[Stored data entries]
────────────────

(** The sequence of a boot attempt; 0 when there is none. *)
Definition sequence_of (attempt : option (bytes * Z)) : Z :=
  match attempt with Some (_, sequence) => sequence | None => 0 end.

(** A boot attempt an operation may be bound to. *)
Definition attempt_ok (attempt : option (bytes * Z)) : Prop :=
  match attempt with
  | Some (digest, sequence) => bytes_zero digest = false /\ sequence <> 0
  | None => True
  end.

Inductive step : op -> rollback -> rollback -> Prop :=
| step_begin f b n attempt :
    f < UINT64_MAX -> 0 < n <= RIBON_PROTECTED_STATE_MAX_TRIAL_ATTEMPTS -> attempt_ok attempt ->
    step (Begin (f + 1) n attempt) (mkRollback f Confirmed b) (mkRollback f (Trial n) attempt)
| step_rebind f b n digest sequence :
    0 < n -> attempt_ok (Some (digest, sequence)) -> sequence_of b < sequence ->
    step (Rebind (f + 1) digest sequence) (mkRollback f (Trial n) b)
      (mkRollback f (Trial n) (Some (digest, sequence)))
| step_consume f b n :
    0 < n -> step (Consume (f + 1)) (mkRollback f (Trial n) b) (mkRollback f (Trial (n - 1)) b)
| step_confirm f n :
    step (Confirm (f + 1)) (mkRollback f (Trial n) None) (mkRollback (f + 1) Confirmed None)
| step_confirm_bound f n digest sequence :
    step (ConfirmBound (f + 1) digest sequence) (mkRollback f (Trial n) (Some (digest, sequence)))
      (mkRollback (f + 1) Confirmed (Some (digest, sequence)))
| step_fail f n b : step Fail (mkRollback f (Trial n) b) (mkRollback f Confirmed b).

(** The request is already fulfilled. *)
Inductive repeats : op -> rollback -> Prop :=
| repeats_confirm_bound f digest sequence :
    repeats (ConfirmBound f digest sequence) (mkRollback f Confirmed (Some (digest, sequence))).

(** ** The operations *)

(** The C types of the arguments. *)
Definition attempt_typed (attempt : option (bytes * Z)) : Prop :=
  match attempt with
  | Some (digest, sequence) => len digest = 32 /\ octets digest /\ word 64 sequence
  | None => True
  end.

Definition op_typed (o : op) : Prop :=
  match o with
  | Begin candidate attempts attempt => word 64 candidate /\ word 32 attempts /\ attempt_typed attempt
  | Rebind pending digest sequence => word 64 pending /\ attempt_typed (Some (digest, sequence))
  | Consume pending | Confirm pending => word 64 pending
  | ConfirmBound pending digest sequence => word 64 pending /\ attempt_typed (Some (digest, sequence))
  | Fail => True
  end.

Definition run_op {W} (j : RibonProtectedStateJournal W) (o : op) : M W RibonProtectedStateStatus RibonProtectedStateSnapshot :=
  match o with
  | Begin candidate attempts None => ribon_protected_state_begin_trial (Some j) candidate attempts
  | Begin candidate attempts (Some (digest, sequence)) =>
    ribon_protected_state_begin_bound_trial (Some j) candidate attempts (Some digest) sequence
  | Rebind pending digest sequence =>
    ribon_protected_state_rebind_trial_attempt (Some j) pending (Some digest) sequence
  | Consume pending => ribon_protected_state_consume_trial_attempt (Some j) pending
  | Confirm pending => ribon_protected_state_confirm (Some j) pending
  | ConfirmBound pending digest sequence =>
    ribon_protected_state_confirm_bound (Some j) pending (Some digest) sequence true
  | Fail => ribon_protected_state_fail_trial (Some j)
  end.

(** What an operation decides from the snapshot it opened: a refusal, the snapshot
    itself when the request is already fulfilled, or the next record. *)
Definition op_next (o : op) (c : RibonProtectedStateSnapshot)
  : RibonProtectedStateStatus + option RibonProtectedRecord :=
  let next := fun r => match r with inl status => inl status | inr record => inr (Some record) end in
  match o with
  | Begin candidate attempts None => next (begin_trial_next candidate attempts None 0 c)
  | Begin candidate attempts (Some (digest, sequence)) =>
    next (begin_trial_next candidate attempts (Some digest) sequence c)
  | Rebind pending digest sequence =>
    if bad_binding (Some digest) sequence then inl RIBON_PROTECTED_STATE_STATUS_INVALID_ARGUMENT
    else next (rebind_next pending digest sequence c)
  | Consume pending => next (consume_next pending c)
  | Confirm pending => next (confirm_next pending c)
  | ConfirmBound pending digest sequence =>
    if bad_binding (Some digest) sequence then inl RIBON_PROTECTED_STATE_STATUS_INVALID_ARGUMENT
    else if already_confirmed pending digest sequence c then inr None
    else next (confirm_bound_next pending digest sequence c)
  | Fail => next (fail_next c)
  end.

(** The abstract state of a snapshot. *)
Definition abs (c : RibonProtectedStateSnapshot) : rollback :=
  mkRollback (snapshot_confirmed_floor c)
    (if snapshot_kind c =? RIBON_PROTECTED_STATE_KIND_CONFIRMED then Confirmed
     else Trial (snapshot_trial_attempts_remaining c))
    (if snapshot_attempt_sequence c =? 0 then None
     else Some (snapshot_trial_binding_digest c, snapshot_attempt_sequence c)).

(** The snapshot after [next] is committed. *)
Definition advance (c : RibonProtectedStateSnapshot) (next : RibonProtectedRecord)
  : RibonProtectedStateSnapshot :=
  installs (1 - snapshot_selected_slot c) (successor c next).

(** ** The operations take the machine's steps *)

Lemma step_deterministic o s s1 s2 : step o s s1 -> step o s s2 -> s1 = s2.
Proof. intros H1 H2. destruct H1; inversion H2; by subst. Qed.

(** A record that [transition_record] completes. *)
Record next_ok (next : RibonProtectedRecord) : Prop := {
  next_confirmed : word 64 (record_confirmed_floor next);
  next_attempt_sequence : word 64 (record_attempt_sequence next);
  next_binding : len (record_binding next) = 32 /\ octets (record_binding next) /\
    bytes_zero (record_binding next) = (record_attempt_sequence next =? 0);
  next_state :
    (record_kind next = RIBON_PROTECTED_STATE_KIND_CONFIRMED /\
     record_pending_sequence next = 0 /\ record_attempts next = 0) \/
    (record_kind next = RIBON_PROTECTED_STATE_KIND_TRIAL /\
     record_pending_sequence next = record_confirmed_floor next + 1 /\
     record_confirmed_floor next < UINT64_MAX /\ 0 <= record_attempts next <= 32);
}.

Lemma successor_ok c next : record_ok (record_of c) -> next_ok next -> snapshot_generation c <> UINT64_MAX ->
  record_ok (successor c next).
Proof.
  intros [Hg Hf Hq Hd Hb Hs] [] Hne. cbn in Hg.
  assert (Hu : u64 (snapshot_generation c + 1) = snapshot_generation c + 1) by (apply wrap_small, word64; lia).
  constructor; cbn; rewrite ?Hu; auto. lia.
Qed.

Section Decisions.
Context (c : RibonProtectedStateSnapshot) (Hc : record_ok (record_of c)).

(** The snapshot is confirmed, or a trial of the floor's successor. *)
Lemma snapshot_cases :
  (snapshot_kind c = 1 /\ snapshot_pending_sequence c = 0 /\ snapshot_trial_attempts_remaining c = 0 /\
   current_phase (abs c) = Confirmed) \/
  (snapshot_kind c = 2 /\ snapshot_pending_sequence c = snapshot_confirmed_floor c + 1 /\
   snapshot_confirmed_floor c < UINT64_MAX /\ 0 <= snapshot_trial_attempts_remaining c <= 32 /\
   current_phase (abs c) = Trial (snapshot_trial_attempts_remaining c)).
Proof.
  destruct (ok_state _ Hc) as [(Hk & Hp & Hn)|(Hk & Hp & Hf & Hn)]; cbn in Hk, Hp, Hn;
    unfold abs; cbn [current_phase]; rewrite Hk; [left|right]; auto.
Qed.

Lemma snapshot_bound :
  (snapshot_attempt_sequence c = 0 /\ bytes_zero (snapshot_trial_binding_digest c) = true /\
   bound (abs c) = None) \/
  (snapshot_attempt_sequence c <> 0 /\ bytes_zero (snapshot_trial_binding_digest c) = false /\
   bound (abs c) = Some (snapshot_trial_binding_digest c, snapshot_attempt_sequence c)).
Proof.
  destruct (ok_binding _ Hc) as (_ & _ & Hb). cbn in Hb. unfold abs. cbn [bound].
  destruct (Z.eqb_spec (snapshot_attempt_sequence c) 0); [left|right]; auto.
Qed.

Lemma abs_eq : abs c = mkRollback (snapshot_confirmed_floor c) (current_phase (abs c)) (bound (abs c)).
Proof. reflexivity. Qed.

Lemma sequence_of_bound : sequence_of (bound (abs c)) = snapshot_attempt_sequence c.
Proof. destruct snapshot_bound as [(Hz & _ & ->)|(_ & _ & ->)]; [by rewrite Hz|done]. Qed.

Lemma advance_abs next : next_ok next ->
  abs (advance c next) =
  mkRollback (record_confirmed_floor next)
    (if record_kind next =? 1 then Confirmed else Trial (record_attempts next))
    (if record_attempt_sequence next =? 0 then None
     else Some (record_binding next, record_attempt_sequence next)).
Proof. reflexivity. Qed.

(** Each decision against the machine. *)
Definition decides (o : op) (r : RibonProtectedStateStatus + RibonProtectedRecord) : Prop :=
  match r with
  | inl _ => forall s', ~ step o (abs c) s'
  | inr next => next_ok next /\ step o (abs c) (abs (advance c next))
  end.

(** No step of the machine matches a refusal. *)
Ltac refused :=
  let s := fresh "s" in let H := fresh "Hstep" in
  intros s H; rewrite abs_eq in H;
  repeat match goal with
  | Hp : current_phase (abs c) = _ |- _ => rewrite Hp in H; clear Hp
  | Hb : bound (abs c) = _ |- _ => rewrite Hb in H; clear Hb
  end;
  let ph := fresh "ph" in set (ph := current_phase (abs c)) in *; clearbody ph;
  let b := fresh "b" in set (b := bound (abs c)) in *; clearbody b;
  inversion H; subst; try congruence; try lia.

Lemma begin_decides candidate n attempt : op_typed (Begin candidate n attempt) ->
  decides (Begin candidate n attempt)
    (begin_trial_next candidate n (fst <$> attempt) (sequence_of attempt) c).
Proof.
  intros (Hcw & Hnw & Hat). pose proof (ok_confirmed _ Hc) as Hf. cbn in Hf. rewrite word64 in *.
  rewrite word32 in Hnw. unfold begin_trial_next, RIBON_PROTECTED_STATE_KIND_CONFIRMED.
  destruct snapshot_cases as [(-> & Hp & Hn & Hph)|(-> & Hp & Hlt & Hn & Hph)]; cbn [Z.eqb Pos.eqb negb];
    [|refused].
  destruct (Z.eqb_spec (snapshot_confirmed_floor c) UINT64_MAX) as [|Hmax]; [refused|].
  rewrite (wrap_small 64) by (apply word64; lia).
  destruct (Z.eqb_spec candidate (snapshot_confirmed_floor c + 1)) as [->|Hne]; cbn [negb];
    [|destruct (_ <=? _); refused].
  destruct ((n =? 0) || (n >? _)) eqn:G1.
  { refused. }
  bool_to_prop.
  assert (Hbad : match fst <$> attempt with
    | None => sequence_of attempt !=? 0
    | Some b => bytes_zero b || (sequence_of attempt =? 0)
    end = true <-> ~ attempt_ok attempt).
  { destruct attempt as [[d s]|]; cbn; [|by split; [|intros []]]. rewrite orb_true_iff, Z.eqb_eq.
    destruct (bytes_zero d), (Z.eq_dec s 0); intuition congruence. }
  destruct (match fst <$> attempt with None => _ | Some b => _ end) eqn:G2.
  { refused. by apply Hbad. }
  assert (Hok : attempt_ok attempt).
  { destruct attempt as [[d s]|]; [|done]. cbn in G2 |- *. bool_to_prop. auto. }
  assert (Hnext : next_ok (next_record RIBON_PROTECTED_STATE_KIND_TRIAL (snapshot_confirmed_floor c)
    (snapshot_confirmed_floor c + 1) n (default (zeros 32) (fst <$> attempt)) (sequence_of attempt))).
  { constructor; cbn.
    - apply word64. lia.
    - destruct attempt as [[d s]|]; cbn; [apply Hat|apply word64; unfold UINT64_MAX; lia].
    - destruct attempt as [[d s]|]; cbn; [|by split_and!; [|apply octets_zeros|]].
      destruct Hat as (Hl & Ho & _), Hok as [Hz Hs]. split_and!; auto. rewrite Hz. symmetry. by apply Z.eqb_neq.
    - right. unfold RIBON_PROTECTED_STATE_MAX_TRIAL_ATTEMPTS in *. split_and!; auto; lia. }
  split; [done|]. rewrite (advance_abs _ Hnext), abs_eq, Hph. cbn.
  assert (Hb : (if sequence_of attempt =? 0 then None
    else Some (default (zeros 32) (fst <$> attempt), sequence_of attempt)) = attempt).
  { destruct attempt as [[d s]|]; [|done]. cbn. destruct Hok as [_ Hs]. by rewrite (proj2 (Z.eqb_neq _ _) Hs). }
  rewrite Hb. constructor; auto; lia.
Qed.

(** The snapshot's own floor and binding are good for the next record. *)
Lemma snapshot_typed :
  0 <= snapshot_confirmed_floor c <= UINT64_MAX /\ word 64 (snapshot_attempt_sequence c) /\
  len (snapshot_trial_binding_digest c) = 32 /\ octets (snapshot_trial_binding_digest c) /\
  bytes_zero (snapshot_trial_binding_digest c) = (snapshot_attempt_sequence c =? 0).
Proof.
  pose proof (ok_confirmed _ Hc) as Hf. pose proof (ok_attempt_sequence _ Hc) as Hq.
  pose proof (ok_binding _ Hc) as Hb. cbn in Hf, Hq, Hb. rewrite word64 in Hf. tauto.
Qed.

Lemma next_ok_intro k f q n b s :
  0 <= f <= UINT64_MAX -> word 64 s -> len b = 32 -> octets b -> bytes_zero b = (s =? 0) ->
  (k = 1 /\ q = 0 /\ n = 0) \/ (k = 2 /\ q = f + 1 /\ f < UINT64_MAX /\ 0 <= n <= 32) ->
  next_ok (next_record k f q n b s).
Proof. intros. constructor; cbn; [by apply word64|auto..]. Qed.
(* ===== verification/Confirmation.v ===== *)
(** * Boot confirmation: attempts and their confirmation
      ([src/update/confirmation.c])

    Opening a boot attempt binds a fresh nonce into the protected journal and pays
    for the attempt before control is transferred; accepting a confirmation checks
    the envelope against the pending image, the attempt, the key policy and the
    protocol's health check, then commits to the protected journal and, after it,
    to the update journal.  The two journals are on two media, and the world holds
    both of them, the caller's observer and the state of the nonce source. *)

From S2P Require Import Prelude.
From S2P Require Import Effects.
From S2P Require Import Buffer.
From S2P Require Import Wire.
From S2P Require Import CString.
From S2P Require Import SlotMetadata.
From S2P Require Import Signature.
From S2P Require Import KeyPolicy.
From S2P Require Import Protocol.
From S2P Require Import TransactionWire.
From S2P Require Import Transaction.
From S2P Require Import ProtectedWire.
From S2P Require Import ProtectedState.
From S2P Require Import ConfirmationWire.

Definition sizeof_RibonBootHealthPayload : Z := 56.
Definition sizeof_RibonBootAttemptNonceSource : Z := 64.
Definition sizeof_RibonBootAttempt : Z := 176.
Definition sizeof_RibonBootAttemptBeginRequest : Z := 80.
Definition sizeof_RibonBootConfirmationAcceptRequest : Z := 136.
Definition sizeof_RibonBootConfirmationReceipt : Z := 80.

(** The source's context is its private state; [fill] returns its status and the
    bytes it wrote. *)
Record RibonBootAttemptNonceSource (N : Type) := mkNonceSource {
  nonce_size : Z;
  nonce_abi_version : Z;
  nonce_flags : Z;
  nonce_reserved0 : Z;
  nonce_fill : option (N -> N * (Z * bytes));
  nonce_reserved : list Z;
}.

Arguments mkNonceSource {N}.
Arguments nonce_size {N} _.
Arguments nonce_abi_version {N} _.
Arguments nonce_flags {N} _.
Arguments nonce_reserved0 {N} _.
Arguments nonce_fill {N} _.
Arguments nonce_reserved {N} _.

Record RibonBootAttempt := mkAttempt {
  attempt_size : Z;
  attempt_abi_version : Z;
  attempt_slot_id : Z;
  attempt_attempts_remaining : Z;
  attempt_image_generation : Z;
  attempt_manifest_sequence : Z;
  attempt_attempt_sequence : Z;
  attempt_protected_generation : Z;
  attempt_manifest_digest : bytes;
  attempt_nonce : bytes;
  attempt_binding_digest : bytes;
  attempt_reserved : list Z;
}.

Record RibonBootAttemptBeginRequest (U P N : Type) := mkBeginRequest {
  begin_size : Z;
  begin_abi_version : Z;
  begin_flags : Z;
  begin_maximum_attempts : Z;
  begin_identity : option RibonBootAttemptIdentity;
  begin_update_journal : option (RibonUpdateTransactionJournal U);
  begin_protected_journal : option (RibonProtectedStateJournal P);
  begin_nonce_source : option (RibonBootAttemptNonceSource N);
  begin_reserved : list Z;
}.

Arguments mkBeginRequest {U P N}.
Arguments begin_size {U P N} _.
Arguments begin_abi_version {U P N} _.
Arguments begin_flags {U P N} _.
Arguments begin_maximum_attempts {U P N} _.
Arguments begin_identity {U P N} _.
Arguments begin_update_journal {U P N} _.
Arguments begin_protected_journal {U P N} _.
Arguments begin_nonce_source {U P N} _.
Arguments begin_reserved {U P N} _.

(** The request's observer is in the world. *)
Record RibonBootConfirmationAcceptRequest (U P : Type) := mkAcceptRequest {
  accept_size : Z;
  accept_abi_version : Z;
  accept_flags : Z;
  accept_reserved0 : Z;
  accept_envelope : option bytes;
  accept_envelope_size : Z;
  accept_identity : option RibonBootAttemptIdentity;
  accept_protocol : option RibonBootProtocol;
  accept_key_policy : option RibonKeyPolicyStore;
  accept_signature_provider : option RibonSignatureProvider;
  accept_signature_workspace : Z;
  accept_signature_workspace_size : Z;
  accept_update_journal : option (RibonUpdateTransactionJournal U);
  accept_protected_journal : option (RibonProtectedStateJournal P);
  accept_reserved : list Z;
}.

Arguments mkAcceptRequest {U P}.
Arguments accept_size {U P} _.
Arguments accept_abi_version {U P} _.
Arguments accept_flags {U P} _.
Arguments accept_reserved0 {U P} _.
Arguments accept_envelope {U P} _.
Arguments accept_envelope_size {U P} _.
Arguments accept_identity {U P} _.
Arguments accept_protocol {U P} _.
Arguments accept_key_policy {U P} _.
Arguments accept_signature_provider {U P} _.
Arguments accept_signature_workspace {U P} _.
Arguments accept_signature_workspace_size {U P} _.
Arguments accept_update_journal {U P} _.
Arguments accept_protected_journal {U P} _.
Arguments accept_reserved {U P} _.

Record RibonBootConfirmationReceipt := mkReceipt {
  receipt_size : Z;
  receipt_abi_version : Z;
  receipt_status : RibonBootConfirmationStatus;
  receipt_duplicate : Z;
  receipt_attempt_sequence : Z;
  receipt_protected_generation : Z;
  receipt_update_generation : Z;
  receipt_active_slot : Z;
  receipt_reserved0 : Z;
  receipt_reserved : list Z;
}.

(** The update medium, the caller's observer, the protected medium and the nonce
    source. *)
Record world (U O P N : Type) := mkWorld {
  world_update : U;
  world_observer : option (RibonUpdateTransactionObserver O);
  world_protected : P;
  world_nonce : N;
}.

Arguments mkWorld {U O P N}.
Arguments world_update {U O P N} _.
Arguments world_observer {U O P N} _.
Arguments world_protected {U O P N} _.
Arguments world_nonce {U O P N} _.

Section Confirmation.
Context {U O P N : Type}.

Abbreviation bc := (M (world U O P N) RibonBootConfirmationStatus).

(** Calls into the two journals: the result is a value, whose status the caller
    inspects. *)
Definition call_update {A}
    (m : U * option (RibonUpdateTransactionObserver O) ->
         U * option (RibonUpdateTransactionObserver O) * (RibonUpdateTransactionStatus + A))
  : bc (RibonUpdateTransactionStatus + A) := fun w =>
  let '((u, o), r) := m (world_update w, world_observer w) in
  (mkWorld u o (world_protected w) (world_nonce w), inr r).

Definition call_protected {A} (m : M P RibonProtectedStateStatus A)
  : bc (RibonProtectedStateStatus + A) := fun w =>
  let '(p, r) := m (world_protected w) in
  (mkWorld (world_update w) (world_observer w) p (world_nonce w), inr r).

(** [source->fill(source->context, nonce)] *)
Definition call_fill (source : RibonBootAttemptNonceSource N) : bc (Z * bytes) := fun w =>
  match nonce_fill source with
  | Some fill =>
    let '(n, r) := fill (world_nonce w) in
    (mkWorld (world_update w) (world_observer w) (world_protected w) n, inr r)
  | None => (w, inr (-1, []))
  end.

(** [if (status != OK) { return other; }] *)
Definition ok_or {E A} (r : E + A) (status : RibonBootConfirmationStatus) : bc A :=
  match r with inr a => mret a | inl _ => leave status end.

Definition nonce_source_is_valid (source : option (RibonBootAttemptNonceSource N)) : bool :=
  match source with
  | None => false
  | Some s =>
    (nonce_size s =? sizeof_RibonBootAttemptNonceSource) &&
    (nonce_abi_version s =? RIBON_BOOT_CONFIRMATION_ABI_VERSION) &&
    (nonce_flags s =? 0) && (nonce_reserved0 s =? 0) && negb (is_null (nonce_fill s)) &&
    bytes_zero (nonce_reserved s)
  end.

Definition pending_identity_matches (snapshot : RibonUpdateTransactionSnapshot)
    (identity : RibonBootAttemptIdentity) : bool :=
  let metadata := snapshot_metadata snapshot in
  if (metadata_pending_slot metadata !=? identity_slot_id identity) ||
     (snapshot_target_slot snapshot !=? identity_slot_id identity) ||
     (snapshot_target_state snapshot !=? RIBON_UPDATE_SLOT_PENDING)
  then false
  else
    let entry := slot_at metadata (identity_slot_id identity) in
    (entry_state entry =? RIBON_UPDATE_SLOT_PENDING) &&
    (entry_image_generation entry =? identity_image_generation identity) &&
    bytes_equal (entry_manifest_digest entry) (identity_manifest_digest identity).

(** ** Opening an attempt *)

(** The status of a protected-journal call, as the engine reports it. *)
Definition protected_result {A} (r : RibonProtectedStateStatus + A) : bc A :=
  match r with
  | inr a => mret a
  | inl RIBON_PROTECTED_STATE_STATUS_ATTEMPTS_EXHAUSTED => leave RIBON_BOOT_CONFIRMATION_STATUS_ATTEMPTS_EXHAUSTED
  | inl _ => leave RIBON_BOOT_CONFIRMATION_STATUS_PROTECTED_STATE
  end.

────────────────

What the task asks » Copy out each line from the preceding entries that mentions the word "machine".

Your solution »
(** ** The operations take the machine's steps *)
(** Each decision against the machine. *)
(** No step of the machine matches a refusal. *)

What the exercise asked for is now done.